Nuclear magnetic resonance (NMR) spectroscopy is a powerful tool for quantitative metabolomics; however, quantification of metabolites from NMR data is often a slow and tedious process requiring user input and expertise. In this study, we propose a neural network approach for rapid, automated lipid identification and quantification from NMR data. Multilayered perceptron (MLP) networks were developed with NMR spectra as the input and lipid concentrations as output. Three large synthetic datasets were generated, each with 55,000 spectra from an original 30 scans of reference standards, by using linear combinations of standards and simulating experimental-like modifications (line broadening, noise, peak shifts, baseline shifts) and common interference signals (water, tetramethylsilane, extraction solvent), and were used to train MLPs for robust prediction of lipid concentrations.
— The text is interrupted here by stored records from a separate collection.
(* ===== verification/MemoryStoreProps.v ===== *)
(** What the in-memory store guarantees its callers, for every iteration
    order of its maps and every interleaving of appends and deletions. *)
From stdpp Require Import sorting.
From S2P Require Import Prelude GoStrings GoError Sha256 GoIO BlobStore LogFacts Trace.
From S2P Require Import MemoryStore MemoryStoreOk.
Local Open Scope Z_scope.

(** * Lemmas *)

Definition with_seq (k : BlobKey) (n : Z) : BlobKey :=
  mkBlobKey (Pseudonym k) (DeviceID k) (Generation k) n.

(** An earlier blob of the same stream. *)
Lemma blob_at_earlier a k b n :
  blob_at a k = Some b -> 1 <= n <= Seq k -> is_Some (blob_at a (with_seq k n)).
Proof.
  intros (s & i & -> & Hi)%blob_at_Some Hn. simpl in Hn.
  replace (with_seq (key_in s i) n) with (key_in s (Z.to_nat (n - 1))).
  2:{ unfold with_seq, key_in. simpl. f_equal. lia. }
  rewrite blob_at_key_in. apply lookup_lt_is_Some_2. apply lookup_lt_Some in Hi. lia.
Qed.

Section props.
Context `{GoRange row} `{GoRange agg}.

Lemma mem_rows_blob m a id r :
  mem_refines m a -> rows m !! id = Some r ->
  exists b, blob_at a (row_key r) = Some b /\ id = rowKey (row_key r) /\ r = row_of (row_key r, b)
    /\ key_ok (row_key r) /\ row_data r <> [].
Proof.
  intros [Ha Hr] (k & b & Hb & -> & ->)%Hr.
  destruct (blob_at_key_ok a k b Ha Hb) as (? & ? & _). eauto 10.
Qed.

(** * The log invariant under concurrency *)

(** C18. In every store that any interleaving of appends, generation deletions
    and account erasures can produce, each row is filed under its own key,
    is not empty, carries the digest of its bytes, and every earlier
    sequence number of its stream is present: a log never has a hole. *)
Theorem mem_log_contiguous m id r :
  mem_reachable m -> rows m !! id = Some r ->
  id = rowKey (row_key r) /\ row_data r <> [] /\ row_sha256 r = sha256_hex (row_data r) /\
  1 <= Seq (row_key r) /\
  forall n, 1 <= n <= Seq (row_key r) ->
    exists r', rows m !! rowKey (with_seq (row_key r) n) = Some r' /\
               row_key r' = with_seq (row_key r) n.
Proof.
  intros [a Hm]%mem_reachable_refines Hid.
  destruct (mem_rows_blob m a id r Hm Hid) as (b & Hb & Hkey & Er & Hok & Hd).
  assert (row_sha256 r = sha256_hex (row_data r)) by (by rewrite Er).
  split_and!; try done; [apply Hok|]. intros n Hn.
  destruct (blob_at_earlier a (row_key r) b n Hb Hn) as [b' Hb'].
  exists (row_of (with_seq (row_key r) n, b')). split; [|done]. apply Hm. eauto.
Qed.

(** * Append *)

(** What an append may answer and do. *)
Definition mem_append_outcome (now : Z) (m : MemoryStore) (k : BlobKey) (prev : string)
    (r : source) (m' : MemoryStore) (res : result (string * Z)) : Prop :=
  let next := headSeqLocked m (Pseudonym k) (DeviceID k) (Generation k) + 1 in
  match res with
  | Ok (sha, n) =>
      Seq k = next /\ rd_err r = EOF /\ rd_bytes r <> [] /\
      sha = sha256_hex (rd_bytes r) /\ n = Z.of_nat (length (rd_bytes r)) /\
      rows m !! rowKey k = None /\
      rows m' = <[rowKey k := mkRow k sha prev (rd_bytes r) now]> (rows m)
  | Err e =>
      m' = m /\
      ((Seq k <> next /\ e = conflict_error next (Seq k)) \/
       (Seq k = next /\ rd_err r <> EOF /\ e = read_body_error (rd_err r)) \/
       (Seq k = next /\ rd_err r = EOF /\ rd_bytes r = [] /\ e = ErrEmptyBlob))
  end.

(** [Append] on every branch: it stores the whole body, once, at the next
    sequence number of the stream and reports its digest and size; a wrong
    number is a conflict, a body that fails to read or is empty is refused;
    and a refused append leaves the store exactly as it was. *)
Theorem mem_Append_outcome now m k prev (r r' : source) m' res :
  mem_reachable m -> key_ok k -> time_zero <= now ->
  mem_Append now m k prev r = (m', r', res) -> mem_append_outcome now m k prev r m' res.
Proof.
  intros [a Hm]%mem_reachable_refines Hk Hnow. unfold mem_append_outcome.
  pose proof (mem_want_eq m a Hm k) as Hw. pose proof (headSeqLocked_eq m a Hm
    (Pseudonym k) (DeviceID k) (Generation k)) as Hh. fold (stream_of k) in Hh. rewrite Hh.
  fold (spec_next a (stream_of k)). unfold mem_Append, mem_append_check. rewrite Hw.
  destruct (bool_decide_reflect (Seq k = spec_next a (stream_of k))) as [Hseq|Hseq]; simpl;
    [|intros; simplify_eq; tauto].
  unfold mem_drain. destruct (ReadAll_ok r) as (r1 & bs & -> & Hbs & _).
  case_bool_decide as He; [|intros; simplify_eq; naive_solver].
  rewrite Hbs by done. destruct (rd_bytes r) as [|c data] eqn:Eb; [intros; simplify_eq; naive_solver|].
  unfold mem_append_locked. rewrite Hw, bool_decide_eq_true_2 by done. simpl.
  intros [= <- <- <-]. split_and!; try done.
  rewrite (mem_lookup m a Hm) by done. destruct (blob_at a k) as [b|] eqn:Hb; [|done].
  apply blob_at_Some in Hb as (s & i & -> & Hi). apply lookup_lt_Some in Hi.
  unfold spec_next in Hseq. rewrite stream_of_key_in in Hseq. simpl in Hseq. lia.
Qed.

(** Round trip: after a successful append the blob is read back byte for
    byte, with its announced size, and every other key reads as before. *)
Theorem mem_Append_Get now m k prev (r r' : source) m' sha n k' :
  mem_reachable m -> key_ok k -> key_ok k' -> time_zero <= now ->
  mem_Append now m k prev r = (m', r', Ok (sha, n)) ->
  drained (mem_Get m' k').2
  = if decide (k' = k) then Ok (rd_bytes r, n) else drained (mem_Get m k').2.
Proof.
  intros [a Hm]%mem_reachable_refines Hk Hk' Hnow E.
  destruct (mem_Append_ok m a Hm now k prev r r' m' _ Hk Hnow E) as (Hm' & Hres & _).
  rewrite (mem_Get_ok m' _ Hm'), (mem_Get_ok m a Hm) by done. revert Hres. simpl.
  unfold spec_append. case_bool_decide as Hseq; [|done]. unfold body_outcome.
  case_bool_decide as He; [|done]. destruct (rd_bytes r) as [|c data] eqn:Eb; [done|].
  simpl. intros [= -> ->]. rewrite blob_at_append by done. case_decide; [|done].
  pose proof (drained_ok (bytes_reader (c :: data)) (Z.of_nat (length (c :: data))) eq_refl) as Hd.
  by rewrite bytes_reader_bytes in Hd.
Qed.

(** * Pruning and erasure *)


(** Erasure: [DeleteAccount] always succeeds, removes every row of the
    account (the retained generations included) and no other, reports how
    many there were, and a second request removes nothing and succeeds. *)
Theorem mem_DeleteAccount_erases m p m' res m'' res' :
  mem_reachable m -> mem_DeleteAccount m p = (m', res) -> mem_DeleteAccount m' p = (m'', res') ->
  (forall id r, rows m' !! id = Some r <-> rows m !! id = Some r /\ Pseudonym (row_key r) <> p) /\
  res = Ok (Z.of_nat (length (filter (fun r => Pseudonym (row_key r) = p) (all_rows m)))) /\
  mem_Manifest m' p = (m', Ok []) /\
  m'' = m' /\ res' = Ok 0.
Proof.
  intros [a Hm]%mem_reachable_refines Hd Hd'.
  pose proof (mem_DeleteAccount_ok m a Hm p) as Hok. rewrite Hd in Hok. destruct Hok as [Hm' _].
  assert (forall id r, rows m' !! id = Some r <-> rows m !! id = Some r /\ Pseudonym (row_key r) <> p)
    as Hrows.
  { intros id r. unfold mem_DeleteAccount in Hd. rewrite delete_where_spec in Hd.
    injection Hd as <- _. simpl. rewrite map_lookup_filter_Some. simpl.
    by rewrite bool_decide_eq_false. }
  assert (filter (fun r => bool_decide (Pseudonym (row_key r) = p) = true) (range (rows m')).*2 = [])
    as Hnone.
  { apply list_filter_none. intros r ([id r'] & -> & Hin)%list_elem_of_fmap.
    rewrite range_perm, elem_of_map_to_list, Hrows in Hin. simpl. rewrite bool_decide_eq_true. naive_solver. }
  split_and!; [done| | | |].
  - unfold mem_DeleteAccount in Hd. rewrite delete_where_spec in Hd. injection Hd as _ <-.
    do 3 f_equal. apply list_filter_iff. intros r. apply bool_decide_eq_true.
  - rewrite (mem_Manifest_ok m' _ Hm'). do 2 f_equal. unfold spec_manifest.
    rewrite list_filter_none; [done|]. intros [s l] Hin%elem_of_map_to_list. simpl in *.
    apply map_lookup_filter_Some in Hin as [_ Hin]. done.
  - unfold mem_DeleteAccount in Hd'. rewrite delete_where_spec in Hd'. injection Hd' as <- _.
    destruct m' as [rs]. f_equal. simpl in *. apply map_filter_id. intros id r Hr.
    apply Hrows in Hr as [_ Hr]. by apply bool_decide_eq_false.
  - unfold mem_DeleteAccount in Hd'. rewrite delete_where_spec in Hd'. injection Hd' as _ <-.
    by rewrite Hnone.
Qed.

(** * Traces *)

(** C8. The in-memory store is the abstract log: on every sequence of calls,
    from the empty store and for every iteration order of its maps, callers
    observe exactly what the abstract log of streams would answer. *)
Theorem mem_trace_refines_log os :
  Forall (op_ok (fun _ => True)) os -> (run NewMemoryStore os).2 = (spec_run ∅ os).2.
Proof.
  intros Hos. apply (run_exact (fun _ => True) mem_refines NewMemoryStore ∅); [|apply mem_refines_new|done].
  intros m a o. apply mem_apply_op_ok.
Qed.

(** Isolation of accounts: in any sequence of calls by any number of
    accounts, what one account observes is what it would observe had the
    others made no call at all. *)
Theorem mem_accounts_isolated q os :
  Forall (op_ok (fun _ => True)) os ->
  account_obs q os (run NewMemoryStore os).2
  = (run NewMemoryStore (filter (fun o => op_account o = q) os)).2.
Proof.
  intros Hos. assert (forall os', Forall (op_ok (fun _ => True)) os' ->
    (run NewMemoryStore os').2 = (spec_run ∅ os').2) as Hrun.
  { intros os' Hos'. apply (run_exact (fun _ => True) mem_refines NewMemoryStore ∅); [|apply mem_refines_new|done].
    intros m a o. apply mem_apply_op_ok. }
  rewrite !Hrun; [|by apply list_filter_Forall|done]. by apply spec_run_noninterference.
Qed.

End props.

(** * Concrete executions *)

(** An append is one of the interleavings. *)
Lemma mem_reachable_Append `{GoRange row} now m k prev (r r' : source) m' res :
  mem_reachable m -> key_ok k -> time_zero <= now ->
  mem_Append now m k prev r = (m', r', res) -> mem_reachable m'.
Proof.
  intros [ps Hm] Hk Hnow. unfold mem_Append.
  destruct (mem_append_check m k) eqn:Hc; [intros; simplify_eq; by exists ps|].
  unfold mem_drain. destruct (ReadAll r) as [r1 [[|c data] [e|]]]; try (intros; simplify_eq; by exists ps).
  destruct (mem_append_locked _ _ _ _ _ _) as [m1 res1] eqn:El. intros; simplify_eq. exists ps.
  eapply rtc_r; [eapply rtc_r; [exact Hm|]|].
  - by apply (ms_begin m ps k prev (c :: data)).
  - pose proof (ms_commit now m [] ps (mkPending k prev (c :: data)) Hnow) as Hs.
    simpl in Hs. by rewrite El in Hs.
Qed.

Module MemoryStoreWitness.
#[local] Existing Instance default_range.

Definition key1 : BlobKey := mkBlobKey "0a" "1b" 1 1.
Definition key2 : BlobKey := mkBlobKey "0a" "1b" 1 2.
Definition foo : source := bytes_reader (bytes_of_string "foo").
Definition sha_foo : string := "2c26b46b68ffc68ff99b453c1d30413413422d706483bfa0f98a5e886266e7ae".
Definition store1 : MemoryStore :=
  mkMemoryStore {[ rowKey key1 := mkRow key1 sha_foo "" (bytes_of_string "foo") 5 ]}.

Lemma key1_ok : key_ok key1.
Proof. repeat split; vm_compute; done. Qed.

Lemma key2_ok : key_ok key2.
Proof. repeat split; vm_compute; done. Qed.

Lemma store0_reachable : mem_reachable NewMemoryStore.
Proof. exists []. apply rtc_refl. Qed.

Definition foo_drained : source := (ReadAll foo).1.

Lemma append1 :
  mem_Append 5 NewMemoryStore key1 "" foo = (store1, foo_drained, Ok (sha_foo, 3)).
Proof. vm_compute. reflexivity. Qed.

Lemma store1_reachable : mem_reachable store1.
Proof.
  apply (mem_reachable_Append 5 NewMemoryStore key1 "" foo foo_drained _ (Ok (sha_foo, 3))).
  - apply store0_reachable.
  - apply key1_ok.
  - by vm_compute.
  - apply append1.
Qed.

Lemma mem_log_contiguous_witness :
  exists r, rows store1 !! rowKey key1 = Some r /\ row_sha256 r = sha256_hex (row_data r) /\
    1 <= Seq (row_key r).
Proof.
  eexists. assert (rows store1 !! rowKey key1 = Some (mkRow key1 sha_foo "" (bytes_of_string "foo") 5))
    as E by (vm_compute; reflexivity).
  split; [exact E|]. destruct (mem_log_contiguous store1 _ _ store1_reachable E) as (_ & _ & H1 & H2 & _).
  split; [exact H1|exact H2].
Defined.

Lemma mem_Append_outcome_witness :
  mem_append_outcome 5 NewMemoryStore key1 "" foo store1 (Ok (sha_foo, 3)) /\
  mem_append_outcome 5 store1 key1 "" foo store1 (Err (conflict_error 2 1)).
Proof.
  split.
  - apply (mem_Append_outcome 5 NewMemoryStore key1 "" foo foo_drained store1 (Ok (sha_foo, 3))
      store0_reachable key1_ok); [by vm_compute|exact append1].
  - apply (mem_Append_outcome 5 store1 key1 "" foo foo store1 _ store1_reachable key1_ok);
      [by vm_compute|vm_compute; reflexivity].
Defined.

Lemma mem_Append_Get_witness :
  drained (mem_Get store1 key1).2 = Ok (bytes_of_string "foo", 3).
Proof.
  pose proof (mem_Append_Get 5 NewMemoryStore key1 "" foo foo_drained store1 sha_foo 3 key1
    store0_reachable key1_ok key1_ok) as H.
  rewrite H; [vm_compute; reflexivity|by vm_compute|exact append1].
Defined.


Lemma mem_DeleteAccount_erases_witness :
  mem_Manifest NewMemoryStore "0a" = (NewMemoryStore, Ok []).
Proof.
  assert (mem_DeleteAccount store1 "0a" = (NewMemoryStore, Ok 1)) as E1 by (vm_compute; reflexivity).
  assert (mem_DeleteAccount NewMemoryStore "0a" = (NewMemoryStore, Ok 0)) as E2
    by (vm_compute; reflexivity).
  apply (mem_DeleteAccount_erases store1 "0a" NewMemoryStore _ _ _ store1_reachable E1 E2).
Defined.

Definition ops1 : list op :=
  [OpAppend 5 key1 "" foo; OpGet key1; OpManifest "0a"; OpDeleteAccount "0a"].

Lemma ops1_ok : Forall (op_ok (fun _ => True)) ops1.
Proof. repeat constructor; (vm_compute; done) || (simpl; lia) || (by left) || (intros; vm_compute; done). Qed.

Lemma mem_trace_refines_log_witness :
  (run NewMemoryStore ops1).2 = (spec_run ∅ ops1).2.
Proof. apply (mem_trace_refines_log ops1), ops1_ok. Defined.

Lemma mem_accounts_isolated_witness :
  account_obs "ff" ops1 (run NewMemoryStore ops1).2
  = (run NewMemoryStore (filter (fun o => op_account o = "ff") ops1)).2.
Proof. apply (mem_accounts_isolated "ff" ops1), ops1_ok. Defined.

End MemoryStoreWitness.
The performances of MLPS were first validated on various synthetic datasets to assess the effect of incorporating different modifications on their accuracy. The MLPs were then evaluated on experimentally acquired data from complex lipid mixtures. The MLP-derived lipid concentrations showed high correlations and slopes close to unity for most of the quantified lipid metabolites in experimental mixtures compared with ground-truth concentrations. The most accurate, robust MLP was used to profile lipids in lipophilic hepatic extracts from a rat metabolomics study. The MLP lipid results analyzed by two-way ANOVA for dietary and sex differences were similar to those obtained with a conventional NMR quantification method. In conclusion, this study demonstrates the potential and feasibility of a neural network approach for improving speed and automation in NMR lipid profiling and this approach can be easily tailored to other quantitative, targeted spectroscopic analyses in academia or industry.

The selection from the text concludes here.